I am the Chairman of Board and lead Independent Director of the Vantagepoint Funds (the "Fund"). The Fund is a multi-manager family of funds with one investment adviser and twenty-two subadvisers. The Fund has thirteen underlying investment portfolios (the "Portfolios") with approximately $7 billion in total assets. I am writing on behalf of the Independent Directors of the Fund to comment on the Securities and Exchange Commission's recent rule proposal relating to independent directors (the "Rule").

We are very concerned about the impact of the Rule's proposed disclosure on the Fund and the Independent Directors because of the special structure of the Fund. Specifically, we are concerned about 1) the breadth of the information required about persons related to subadvisers and immediate family members; and 2) about the limitations on our ability to retain counsel.

I. Background

The Fund attempts to provide shareholders with the best possible investment advice by employing a large number of highly qualified subadvisers (the "Subadvisers"). Vantagepoint Investment Advisers, LLC, the Fund's investment adviser (the "Adviser") evaluates the Subadvisers, recommends their selection, continuation and termination to the Fund's Board and monitors their ongoing services to the Fund. Subadvisers are replaced if they do not continue to meet the standards of the Fund and the Adviser.
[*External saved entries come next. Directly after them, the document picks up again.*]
(** The reservation a filled slice was holding, and the hold it leaves. *)
Lemma leg_release_tracks lg sl leg s i qty : tracks lg sl -> leg_fits (sl_holds sl) leg s i qty ->
  let a := tcp_account_id leg in
  forall h, sl_holds sl !! leg_key leg = Some h ->
  let lg1 := with_account lg a (match s with Buy => cash_reserved_add (- notional qty (h_limit_price h))
                                           | Sell => position_reserved_add i (- qty) end) in
  let lg2 := lg_with_holds lg1 (<[leg_key leg := h_set_remaining h (tcp_remaining_quantity leg)]> (lg_holds lg1)) (lg_hold_count lg1) in
  tracks (if tcp_remaining_quantity leg =? 0 then erase_hold lg2 (leg_key leg) else lg2)
    (sl_with_holds sl (leg_holds (sl_holds sl) leg)).
Proof.
  intros [F Hh Hn] Hfit a h Hk lg1 lg2. destruct (Hfit h Hk) as (Hs & Hi & Hr).
  pose proof (fields_reserve _ _ _ _ _ F a s i qty (h_limit_price h) (-1) (or_intror eq_refl)) as Fr.
  replace (-1 * notional qty (h_limit_price h)) with (- notional qty (h_limit_price h)) in Fr by lia.
  replace (-1 * qty) with (- qty) in Fr by lia. fold lg1 in Fr.
  assert (Hh1 : lg_holds lg1 = sl_holds sl) by (unfold lg1; by rewrite holds_with).
  assert (Hn1 : lg_hold_count lg1 = u64 (Z.of_nat (size (sl_holds sl)))) by (unfold lg1; by rewrite hold_count_with, Hn, Hh).
  unfold leg_holds. rewrite Hk. destruct (tcp_remaining_quantity leg =? 0) eqn:Hz;
    split; unfold erase_hold, lg2; cbn [lg_with_holds sl_with_holds lg_holds lg_hold_count sl_cash sl_units sl_holds]; rewrite ?Hh1, ?Hn1.
  - apply fields_holds, fields_holds. eapply fields_ext; [exact Fr|done| |done|].
    + intros a'. rewrite (reserved_cash_delete _ _ h) by done. unfold buy_value. cbn. fold a.
      destruct s; rewrite Hs; case_decide; nia.
    + intros a' j. rewrite (reserved_units_delete _ _ h) by done. unfold sell_value. cbn. fold a.
      destruct s; rewrite Hs, ?Hi; repeat case_decide; lia.
  - by rewrite delete_insert_eq.
  - rewrite delete_insert_eq. rewrite (size_delete_live _ _ h Hk), u64_sub_idemp_l. f_equal. lia.
  - apply fields_holds. eapply fields_ext; [exact Fr|done| |done|].
    + intros a'. rewrite (reserved_cash_update _ _ h) by done. unfold buy_value. cbn. fold a.
      destruct s; rewrite Hs; case_decide; nia.
    + intros a' j. rewrite (reserved_units_update _ _ h) by done. unfold sell_value. cbn. fold a.
      destruct s; rewrite Hs, ?Hi; repeat case_decide; lia.
  - done.
  - rewrite map_size_insert, Hk. done.
Qed.

Lemma settle_leg_tracks lg sl leg s i price qty : tracks lg sl -> leg_fits (sl_holds sl) leg s i qty ->
  tracks (settle_leg lg leg s i price qty) (sl_leg sl leg s i price qty).
Proof.
  intros T Hfit. unfold settle_leg. set (a := tcp_account_id leg). change (a, tcp_client_order_id leg) with (leg_key leg).
  set (lg0 := (account_ref lg a).1).
  assert (T0 : tracks lg0 sl).
  { destruct T as [F Hh Hn]. unfold lg0. split; [by apply fields_ref| |];
      unfold account_ref; by destruct (_ !! a). }
  set (lg1 := match lg_holds lg0 !! leg_key leg with None => lg0 | Some _ => _ end).
  assert (T1 : tracks lg1 (sl_with_holds sl (leg_holds (sl_holds sl) leg))).
  { unfold lg1. rewrite (tk_holds _ _ T0). destruct (sl_holds sl !! leg_key leg) as [h|] eqn:Hk.
    - by apply (leg_release_tracks lg0 sl leg s i qty T0 Hfit h Hk).
    - unfold leg_holds. rewrite Hk. by destruct sl. }
  clearbody lg1. destruct T1 as [F1 Hh1 Hn1]. cbn [sl_with_holds sl_cash sl_units sl_holds] in F1, Hh1. subst a. destruct s.
  - rewrite <- (with_account_twice lg1 (tcp_account_id leg) (cash_total_add (- notional qty price)) (position_total_add i qty)).
    split; cbn [sl_leg sl_cash sl_units sl_holds]; rewrite ?holds_with, ?hold_count_with; [|done|done].
    pose proof (fields_units _ _ _ _ _ (fields_cash _ _ _ _ _ F1 (tcp_account_id leg) (- notional qty price) (- (qty * price))
      (s64_opp_eq _ _ (s64_notional _ _))) (tcp_account_id leg) i qty) as F2.
    eapply fields_ext; [exact F2|..]; intros; cbv beta; [|done| |done]; rewrite amount_add_at; cbn [side_sign].
    + case_decide; lia.
    + repeat case_decide; simplify_eq; try lia; done.
  - rewrite <- (with_account_twice lg1 (tcp_account_id leg) (cash_total_add (notional qty price)) (position_total_add i (- qty))).
    split; cbn [sl_leg sl_cash sl_units sl_holds]; rewrite ?holds_with, ?hold_count_with; [|done|done].
    pose proof (fields_units _ _ _ _ _ (fields_cash _ _ _ _ _ F1 (tcp_account_id leg) (notional qty price) (qty * price)
      (s64_notional _ _)) (tcp_account_id leg) i (- qty)) as F2.
    eapply fields_ext; [exact F2|..]; intros; cbv beta; [|done| |done]; rewrite amount_add_at; cbn [side_sign].
    + case_decide; lia.
    + repeat case_decide; simplify_eq; try lia; done.
Qed.

Lemma leg_holds_ne m leg k : k <> leg_key leg -> leg_holds m leg !! k = m !! k.
Proof.
  intros Hk. unfold leg_holds. destruct (m !! leg_key leg); [|done].
  destruct (_ =? 0); by rewrite ?lookup_delete_ne, ?lookup_insert_ne by done.
Qed.

(** ** One event *)
Lemma apply_tracks lg sl ev : tracks lg sl -> event_fits (sl_holds sl) ev -> tracks (apply lg ev) (sl_apply sl ev).
Proof.
  intros T Hfit. assert (Hsame : sl_with_holds sl (sl_holds sl) = sl) by (by destruct sl).
  destruct ev as [ev|ev|ev|ev|ev|ev|ev|ev]; cbn [apply sl_apply holds_apply]; rewrite ?Hsame; try done.
  - unfold on_order_accepted. cbn in Hfit. destruct (bool_decide _) eqn:E; cbn [negb]; [|by rewrite Hsame].
    apply bool_decide_eq_true in E. by apply open_hold_tracks; [|apply Hfit].
  - unfold on_order_cancelled. rewrite (tk_holds _ _ T). destruct (_ !! _) as [h|] eqn:Hk.
    + by apply close_tracks.
    + by rewrite delete_id, Hsame by done.
  - unfold on_order_replaced. rewrite (tk_holds _ _ T). destruct (_ !! _) as [h|] eqn:Hk; [|by rewrite Hsame].
    pose proof (close_tracks _ _ _ _ h T Hk) as T1.
    eapply (open_hold_tracks _ _ _ (orp_new_client_order_id ev) (orp_instrument_id ev) (h_side h)
      (orp_new_price ev) (orp_new_quantity ev)) in T1; [exact T1|]. cbn [sl_with_holds sl_holds].
    rewrite lookup_delete_None. destruct Hfit as (_ & _ & [->|Hf]); [by left|by right].
  - destruct Hfit as (Hb & Hs & Hne & _). unfold on_trade_executed. apply settle_leg_tracks; [by apply settle_leg_tracks|].
    intros h Hk. cbn [sl_leg sl_holds] in Hk. rewrite leg_holds_ne in Hk by done. by apply Hs.
Qed.

(** ** Conservation, whatever the events say

    No hypothesis on the event stream: an event moves cash and units between
    accounts or in and out of reservations, and the sums over all accounts
    are what they were (as 64-bit amounts). *)

Definition ledger_sum (g : AccountBalances -> Z) (lg : Ledger) : Z := msum (fun _ b => g b) (lg_accounts lg).
Definition ledger_cash (lg : Ledger) : Balance := s64 (ledger_sum cash_total lg).
Definition ledger_units (i : InstrumentId) (lg : Ledger) : Quantity :=
  u64 (ledger_sum (fun b => default 0 (position_total b !! i)) lg).

Section Sum.
Context (g : AccountBalances -> Z) (Hg : g AccountBalances_zero = 0).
Last year the Fund terminated five Subadvisers and hired six Subadvisers.

The Fund currently has twenty-two Subadvisers whose services are limited to providing investment advice. None of the Subadvisers is affiliated with the Adviser, the Fund's principal underwriter or its administrator. All contracts with the Subadvisers are negotiated at arms length. While each Subadviser is an "investment adviser" under the Investment Company Act of 1940, its relationship to the Fund and the Adviser is that of a portfolio manager hired by the Fund and working under the supervision of the Adviser.

Five of the Fund's current Subadvisers are among the nation's top 25 mutual fund investment advisers in assets under management. Together the Subadvisers advise approximately 7,500 mutual funds and other accounts.
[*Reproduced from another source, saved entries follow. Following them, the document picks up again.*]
Lemma holds_exact_live st m r : holds_exact st m -> live st r -> m !! ero_key r = Some (hold_of r).
Proof. intros Hx Hr. apply Hx. by exists r. Qed.
Lemma holds_exact_none st m k : holds_exact st m -> (forall r, live st r -> ero_key r <> k) -> m !! k = None.
Proof.
  intros Hx Hn. destruct (m !! k) as [h|] eqn:E; [|done]. apply Hx in E as (r & Hr & Hk & _). by destruct (Hn r Hr).
Qed.
Lemma key_live_false st k r : key_live st k = false -> live st r -> ero_key r <> k.
Proof.
  intros Hk Hr He. apply bool_decide_eq_false in Hk. apply Hk, Exists_exists. exists r. split; [|done].
  unfold live, sp_side in Hr. destruct (sp_books st !! ero_instrument_id r) as [sb|] eqn:E; [|set_solver].
  apply elem_of_all_live. exists (ero_instrument_id r), sb. split; [done|]. destruct (ero_side r); auto.
Qed.
Lemma elem_of_spec_insert s x l r : r ∈ spec_insert s x l <-> r = x \/ r ∈ l.
Proof.
  induction l as [|y l IH]; cbn; [set_solver|]. destruct (better_eq _ _ _); rewrite !elem_of_cons, ?IH; [tauto|].
  rewrite ?elem_of_cons. tauto.
Qed.
Lemma live_books st st' r : sp_books st' = sp_books st -> live st' r <-> live st r.
Proof. intros Hb. unfold live, sp_side. by rewrite Hb. Qed.

Lemma other_side (i j : InstrumentId) (s s' : Side) : ~ (j = i /\ s' = s) -> j <> i \/ s' <> s.
Proof. destruct (decide (j = i)); [right|left]; tauto. Qed.

(** ** Matching and resting *)
Section Meet.
Context (st : Spec) (Wf : spec_wf st) (x : ExchangeRestingOrder) (cseq : CommandSequence) (sl : SpecLedger).
Let i := ero_instrument_id x.
Let s := ero_side x.
Let kx := ero_key x.
Context (Hk : is_Some (sp_books st !! i)) (Hp : 0 < ero_price x) (Hq : 0 < ero_remaining_quantity x)
  (Hs : solvent sl) (Hb : backed sl x (ero_remaining_quantity x))
  (Hfresh : forall r, live st r -> ero_key r <> kx)
  (Hown : sl_holds sl !! kx = if bool_decide (ero_time_in_force x = GTC) then Some (hold_of x) else None)
  (Hex : forall k h, k <> kx -> sl_holds sl !! k = Some h <-> exists r, live st r /\ ero_key r = k /\ hold_of r = h).

Lemma contra_orders : Forall (contra_order x sl) (sp_side st i (contra_side s)).
Proof.
  apply Forall_forall. intros r Hr. destruct (wf_place _ Wf _ _ _ Hr) as (Hi & Hsd & _ & Hrem).
  assert (Hlive : live st r) by (unfold live; by rewrite Hi, Hsd). pose proof (Hfresh r Hlive) as Hne.
  split; [|by split; [|split]]. apply Hex; [done|]. by exists r.
Qed.

Definition rests (rem : Quantity) : bool := bool_decide (ero_time_in_force x = GTC) && negb (rem =? 0).

(** What is live after matching and resting. *)
Lemma live_after l' rem xid seq prio st2 :
  st2 = (spec_rest (sp_set_counters (sp_set_side st i (contra_side s) l') xid seq prio) (ero_set_remaining x rem)).1 ->
  forall r, live st2 r <->
    (r ∈ l' /\ ero_instrument_id r = i /\ ero_side r = contra_side s) \/
    (rests rem = true /\ r = ero_set_remaining x rem) \/
    (live st r /\ ~ (ero_instrument_id r = i /\ ero_side r = contra_side s)).
Proof.
  intros ->. intros r. set (st1 := sp_set_counters _ _ _ _).
  assert (H1 : forall j s', sp_side st1 j s' = if decide (j = i /\ s' = contra_side s) then l' else sp_side st j s').
  { intros j s'. unfold st1. rewrite sp_side_counters. destruct (decide (j = i /\ s' = contra_side s)) as [[-> ->]|E];
      [by apply sp_side_set_eq|].
    by apply sp_side_set_other, other_side. }
  assert (Hxin : ero_instrument_id (ero_set_remaining x rem) = i /\ ero_side (ero_set_remaining x rem) = s) by done.
  unfold spec_rest. cbn [ero_set_remaining ero_time_in_force ero_remaining_quantity ero_instrument_id ero_side].
  fold i s. unfold rests. destruct (bool_decide _ && _) eqn:Hrest.
  - assert (negb (bool_decide (ero_time_in_force x = GTC)) || (rem =? 0) = false) as ->
      by (destruct (bool_decide _), (rem =? 0); done).
    cbn [fst]. unfold sp_bump_seq, live. rewrite sp_side_counters.
    assert (Hk1 : is_Some (sp_books st1 !! i)) by (unfold st1; by apply known_set_side).
    destruct (decide (ero_instrument_id r = i /\ ero_side r = s)) as [[Hi Hsd]|Hne].
    + rewrite Hi, Hsd, sp_side_set_eq, elem_of_spec_insert, H1 by done.
      assert (Hcs : s <> contra_side s) by (by destruct s).
      rewrite decide_False by tauto. split; [|tauto].
      intros [->|Hin]; [tauto|]. right; right. tauto.
    + rewrite sp_side_set_other, H1 by (by apply other_side). destruct (decide _) as [E|E]; split; try tauto.
      * intros [?|[[_ ->]|?]]; [tauto| |tauto]. tauto.
      * intros [?|[[_ ->]|?]]; [tauto| |tauto]. tauto.
  - assert (negb (bool_decide (ero_time_in_force x = GTC)) || (rem =? 0) = true) as ->
      by (destruct (bool_decide _), (rem =? 0); done).
    cbn [fst]. unfold live. rewrite H1. destruct (decide _) as [E|E]; split; intuition congruence.
Qed.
II. Disclosure about Possible Conflicts of Interest

As we understand it, the portions of the proposed Rule requiring information about persons related to the Subadvisers and immediate family members are intended to permit shareholders and others to know about possible conflicts between a director's duties to a fund and its shareholders and his or her other interests.

We believe that because of the Fund's multimanager structure, many of the connections to be disclosed with persons related to the Subadvisers are so remote from the Fund that there are no conflicts of interest.
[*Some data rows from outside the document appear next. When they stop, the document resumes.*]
(* ===== verification/Venue.v ===== *)
(** * The venue: engine, ledger and risk gate together

    [venue_wf] is the invariant of a [RiskGatedEngine] with its engine and
    ledger; [act_ok] the admissible actions; [act_venue] the step theorem,
    progress included; [venue_history] the states reached from a fresh venue. *)
From S2P Require Import Prelude Types TickLadder SideIndex PriceQueues MatchingBook BookSpec MatchingEngine EngineSpec Directory EngineWf EngineRefine EngineProcess EngineRefinement EngineFacts MapSums Ledger LedgerSpec LedgerSim LedgerSolvent LedgerMatch Risk.

Record venue_wf (e : MatchingEngine MatchingBook) (lg : Ledger) (st : Spec) (sl : SpecLedger) (cash units : Z) : Prop := {
  vw_engine : engine_wf e;
  vw_refines : refines e st;
  vw_tracks : tracks lg sl;
  vw_solvent : solvent sl;
  vw_exact : holds_exact st (sl_holds sl);
  vw_cash : total (sl_cash sl) = cash;
  vw_units : total (sl_units sl) = units;
  vw_cash_fits : cash < two63;
  vw_units_fit : units < two64;
}.

(** What an action adds to the venue. *)
Definition cash_in (a : Action) : Z := match a with SeedCash _ d => d | _ => 0 end.
Definition units_in (a : Action) : Z := match a with SeedPosition _ _ d => d | _ => 0 end.
(** The value of an order at its limit fits in a [Balance]. *)
Definition priced (c : ExchangeCommand) : Prop :=
  match c with
  | CmdNewOrder c => noc_quantity c * noc_price c < two63
  | CmdReplaceOrder c => roc_new_quantity c * roc_new_price c < two63
  | CmdCancelOrder _ => True
  end.
Definition act_ok (e : MatchingEngine MatchingBook) (cash units : Z) (a : Action) : Prop :=
  cash + cash_in a < two63 /\ units + units_in a < two64 /\
  match a with
  | SeedCash _ d | SeedPosition _ _ d => 0 <= d
  | Submit c => priced c /\ exists st, refines e st /\ command_ok st c
  end.

Lemma spec_ext (st st' : Spec) : sp_books st = sp_books st' ->
  sp_next_exchange_order_id st = sp_next_exchange_order_id st' ->
  sp_next_event_sequence st = sp_next_event_sequence st' -> sp_next_priority st = sp_next_priority st' -> st = st'.
Proof. destruct st, st'. cbn. intros. by subst. Qed.
Lemma refines_unique (e : MatchingEngine MatchingBook) st st' : refines e st -> refines e st' -> st = st'.
Proof.
  intros [] []. apply spec_ext; try congruence. apply map_eq. intros i.
  destruct (Z.lt_ge_cases i 0); [rewrite rf_neg, rf_neg0; done|rewrite rf_books, rf_books0; done].
Qed.

Section Venue.
Context (e : MatchingEngine MatchingBook) (lg : Ledger) (st : Spec) (sl : SpecLedger) (cash units : Z)
  (V : venue_wf e lg st sl cash units).

Definition acted (a : Action) (out : option (MatchingEngine MatchingBook * Ledger * list ExchangeEvent)) : Prop :=
  exists e' lg' evs st' sl', out = Some (e', lg', evs) /\
    venue_wf e' lg' st' sl' (cash + cash_in a) (units + units_in a).

Lemma settled_venue c : command_ok st c -> funded sl c -> acted (Submit c) (process_settled e lg c).
Proof.
  intros Hc Hf. destruct V as [W R T Hs Hx HD HU HD' HU'].
  destruct (process_simulates e st c W R Hc) as (e' & Hp & W' & R').
  destruct (spec_process_ledger st (refines_spec_wf e st W R) sl Hs Hx c Hc Hf) as (Hfit & Hs' & Hx').
  destruct (sl_run_total (spec_process st c).2 sl) as [HD1 HU1].
  unfold process_settled. rewrite Hp. do 3 eexists. exists (spec_process st c).1, (sl_run sl (spec_process st c).2).
  split; [reflexivity|]. cbn [cash_in units_in]. rewrite !Z.add_0_r.
  split; [exact W'|exact R'|by apply stream_tracks|exact Hs'|exact Hx'|lia..].
Qed.
Lemma rejected_venue c (ev : EventSequence -> ExchangeEvent) :
  acted (Submit c) (let (e, ev) := emit e ev in Some (e, lg, [ev])).
Proof.
  destruct V. cbn. do 3 eexists. exists (sp_bump_seq st), sl. split; [reflexivity|].
  rewrite !Z.add_0_r. split; try done.
  all: first [by apply bump_seq_wf|by apply bump_seq_refines|by eapply holds_exact_books; [|exact vw_exact0]].
Qed.

Lemma gated_venue limits c : command_ok st c -> priced c -> acted (Submit c) (gated_process limits e lg c).
Proof.
  intros Hc Hp. destruct c as [cmd|cmd|cmd]; cbn [gated_process].
  - destruct (knows_instrument _ _); cbn [negb]; [|by apply rejected_venue].
    destruct (bool_decide _) eqn:Hchk; cbn [negb]; [|by apply rejected_venue].
    apply bool_decide_eq_true in Hchk. apply settled_venue; [done|]. destruct V. cbn in Hc.
    eapply (check_new_order_funded lg sl); try done; lia.
  - by apply settled_venue.
  - destruct (knows_instrument _ _); cbn [negb]; [|by apply rejected_venue].
    destruct (bool_decide _) eqn:Hchk; cbn [negb]; [|by apply rejected_venue].
    apply bool_decide_eq_true in Hchk. apply settled_venue; [done|]. destruct V. cbn in Hc.
    eapply (check_replace_funded lg sl); try done; lia.
Qed.

Lemma seed_cash_tracks a d : tracks (deposit_cash lg a d) (sl_deposit_cash sl a d).
Proof.
  destruct V as [_ _ [F Hh Hn] _ _ _ _ _ _]. split; unfold deposit_cash; rewrite ?holds_with, ?hold_count_with; try done.
  eapply fields_ext; [by apply (fields_cash _ _ _ _ _ F a d d)|..]; intros; try done. apply amount_add_at.
Qed.
Lemma seed_units_tracks a i d : tracks (deposit_position lg a i d) (sl_deposit_units sl a i d).
Proof.
  destruct V as [_ _ [F Hh Hn] _ _ _ _ _ _]. split; unfold deposit_position; rewrite ?holds_with, ?hold_count_with; try done.
  eapply fields_ext; [by apply (fields_units _ _ _ _ _ F a i d)|..]; intros; try done. cbn [sl_deposit_units sl_units].
  rewrite amount_add_at. repeat case_decide; simplify_eq; try lia; done.
Qed.

Lemma act_venue limits a : act_ok e cash units a -> acted a (act limits e lg a).
Proof.
  intros (Hcash & Hunits & Ha). destruct a as [acc d|acc i d|c]; cbn [act cash_in units_in] in *.
  - do 3 eexists. exists st, (sl_deposit_cash sl acc d). split; [reflexivity|]. cbn [cash_in units_in].
    pose proof (seed_cash_tracks acc d). destruct V. split; try done; [|cbn; rewrite total_add_at; lia|cbn; lia].
    destruct vw_solvent0 as [S1 S2 S3]. split; [done| |done]. intros a. specialize (S2 a).
    unfold free_cash in *. cbn. rewrite amount_add_at. case_decide; lia.
  - do 3 eexists. exists st, (sl_deposit_units sl acc i d). split; [reflexivity|]. cbn [cash_in units_in].
    pose proof (seed_units_tracks acc i d). destruct V. split; try done; [|cbn; lia|cbn; rewrite total_add_at; lia].
    destruct vw_solvent0 as [S1 S2 S3]. split; [done|done|]. intros a j. specialize (S3 a j).
    unfold free_units in *. cbn. rewrite amount_add_at. case_decide; lia.
  - destruct Ha as (Hp & st' & R' & Hc). rewrite (refines_unique e st' st R') in Hc by apply V.
    by apply gated_venue.
Qed.
End Venue.

(** ** Histories *)
Definition sl_new : SpecLedger := {| sl_cash := ∅; sl_units := ∅; sl_holds := ∅ |}.

Inductive venue_history (universe : list InstrumentId) (expected : Z) (limits : RiskLimits)
    : MatchingEngine MatchingBook -> Ledger -> Z -> Z -> Prop :=
| vh_new : venue_history universe expected limits (MatchingEngine_new universe expected) Ledger_new 0 0
| vh_act e lg cash units a e' lg' evs : venue_history universe expected limits e lg cash units ->
    act_ok e cash units a -> act limits e lg a = Some (e', lg', evs) ->
    venue_history universe expected limits e' lg' (cash + cash_in a) (units + units_in a).

Lemma new_side universe i s : sp_side (sp_new universe) i s = [].
Proof.
  unfold sp_new. set (st0 := {| sp_books := ∅ |}). assert (H0 : forall i s, sp_side st0 i s = []) by done.
  clearbody st0. revert st0 H0. induction universe as [|id universe IH]; intros st0 H0; [by apply H0|].
  cbn [foldl]. apply IH. intros j s'. unfold sp_register. destruct (_ || _); cbn [snd]; [by apply H0|].
  specialize (H0 j s'). unfold sp_side in *. cbn. destruct (decide (j = id)) as [->|Hne].
  - rewrite lookup_insert_eq. by destruct s'.
  - by rewrite lookup_insert_ne.
Qed.

Lemma new_venue universe expected : Forall (fun id => 0 <= id) universe ->
  venue_wf (MatchingEngine_new universe expected) Ledger_new (sp_new universe) sl_new 0 0.
Proof.
  intros Hu. destruct (new_refines (B := MatchingBook) universe expected Hu) as [W R].
  split; try done.
  intros k h. split; [done|]. intros (r & Hr & _). unfold live in Hr. rewrite new_side in Hr. set_solver.
Qed.

Lemma history_venue universe expected limits e lg cash units : Forall (fun id => 0 <= id) universe ->
  venue_history universe expected limits e lg cash units ->
  exists st sl, venue_wf e lg st sl cash units.
Proof.
  intros Hu. induction 1 as [|e lg cash units a e' lg' evs _ (st & sl & V) Hok Hact].
  - exists (sp_new universe), sl_new. by apply new_venue.
  - destruct (act_venue e lg st sl cash units V limits a Hok) as (e1 & lg1 & evs1 & st1 & sl1 & Hact' & V').
    rewrite Hact in Hact'. injection Hact' as <- <- _. by exists st1, sl1.
Qed.

(** ** What an observer sees *)
Section Observed.
Context (e : MatchingEngine MatchingBook) (lg : Ledger) (st : Spec) (sl : SpecLedger) (cash units : Z)
  (V : venue_wf e lg st sl cash units).

Lemma held_iff a c hv : find_hold lg a c = Some hv <->
  exists o, 0 <= hv_instrument_id hv /\ o ∈ side_orders e (hv_instrument_id hv) (hv_side hv) /\
    bo_key o = (a, c) /\ bo_price o = hv_limit_price hv /\ bo_remaining_quantity o = hv_remaining hv.
Proof.
  destruct V as [W R T _ Hx _ _ _ _]. unfold find_hold. rewrite (tk_holds _ _ T). split.
  - destruct (sl_holds sl !! (a, c)) as [h|] eqn:Hk; cbn; [|done]. intros [= <-]. cbn.
    apply Hx in Hk as (r & Hr & Hkey & <-). cbn. destruct (side_elem e st W R _ _ _ Hr) as [Hi _].
    exists (book_order_of r). split; [done|]. rewrite (side_orders_spec e st W R) by done.
    split; [by apply list_elem_of_fmap_2|]. split; [exact Hkey|done].
  - intros (o & Hi & Ho & Hkey & Hp & Hq). rewrite (side_orders_spec e st W R) in Ho by done.
    apply list_elem_of_fmap in Ho as (r & -> & Hr).
    destruct (wf_place _ (refines_spec_wf e st W R) _ _ _ Hr) as (E1 & E2 & _).
    assert (Hlive : live st r) by (unfold live; by rewrite E1, E2).
    pose proof (holds_exact_live _ _ _ Hx Hlive) as Hh. change (ero_key r) with (bo_key (book_order_of r)) in Hh.
    rewrite Hkey in Hh. rewrite Hh. cbn. f_equal. destruct hv. cbn in *. by subst.
Qed.

Lemma counts_agree : lg_hold_count lg = me_resting_orders e.
Proof.
  destruct V as [W R T _ Hx _ _ _ _]. rewrite (tk_hold_count _ _ T), (ew_resting _ W), (tk_holds _ _ T).
  do 2 f_equal. rewrite <- (size_dom (D := gset (Z * Z)) (sl_holds sl)), <- (size_dom (D := gset (Z * Z)) (me_orders e)).
  f_equal. apply set_eq. intros k. rewrite !elem_of_dom.
  rewrite <- (bool_decide_eq_true (is_Some (me_orders e !! k))), <- (key_live_dir e st W R k).
  unfold key_live. rewrite bool_decide_eq_true, Exists_exists. split.
  - intros [h (r & Hr & Hk & _)%Hx]. exists r. split; [|done]. apply elem_of_all_live.
    unfold live, sp_side in Hr. destruct (sp_books st !! ero_instrument_id r) as [sb|] eqn:E; [|set_solver].
    exists (ero_instrument_id r), sb. split; [done|]. destruct (ero_side r); auto.
  - intros (r & (i & sb & Hsb & Hr)%elem_of_all_live & Hk).
    assert (Hs : exists s, r ∈ sp_side st i s).
    { destruct Hr; [exists Buy|exists Sell]; unfold sp_side; by rewrite Hsb. }
    destruct Hs as [s Hs]. destruct (wf_place _ (refines_spec_wf e st W R) _ _ _ Hs) as (E1 & E2 & _).
    exists (hold_of r). rewrite <- Hk. apply holds_exact_live with (st := st); [done|]. unfold live. by rewrite E1, E2.
Qed.

Lemma cash_sum : ledger_sum cash_total lg = cash.
Proof.
  destruct V as [_ _ T Hs _ HD _ HD' _]. rewrite <- HD. apply msum_total. intros a.
  rewrite <- (cash_total_exact lg sl T Hs ltac:(lia) a). unfold balances. by destruct (lg_accounts lg !! a).
Qed.
End Observed.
A. Persons Related to the Subadvisers

Our first concern is the disclosure about connections between the Independent Directors, our immediate family members and certain persons related to the Subadvisers. Such connections include:

1. positions as an officer, employee, director, general partner or otherwise ("Positions") with a mutual fund (or person that would be a mutual fund but for certain exclusions) with an investment adviser which is a Subadviser of the Fund or with an investment adviser, principal underwriter, or administrator that controls, is controlled by, or is under common control with a Subadviser of the Fund ("Unaffiliated Funds"); and

2. any material interest, direct or indirect, in any direct or indirect material transaction or any direct or indirect material relationship ("Transactions and/or Relationships") with any Unaffiliated Fund or any officer of an Unaffiliated Fund, a Subadviser or any person that controls, is controlled by, or under common control with a Subadviser ("Unaffiliated Officers").

Because of the Fund's special circumstances, the Rule would require investigation of possible remote connections between the Independent Directors, our immediate family members and thousands of Unaffiliated Funds and Unaffiliated Officers.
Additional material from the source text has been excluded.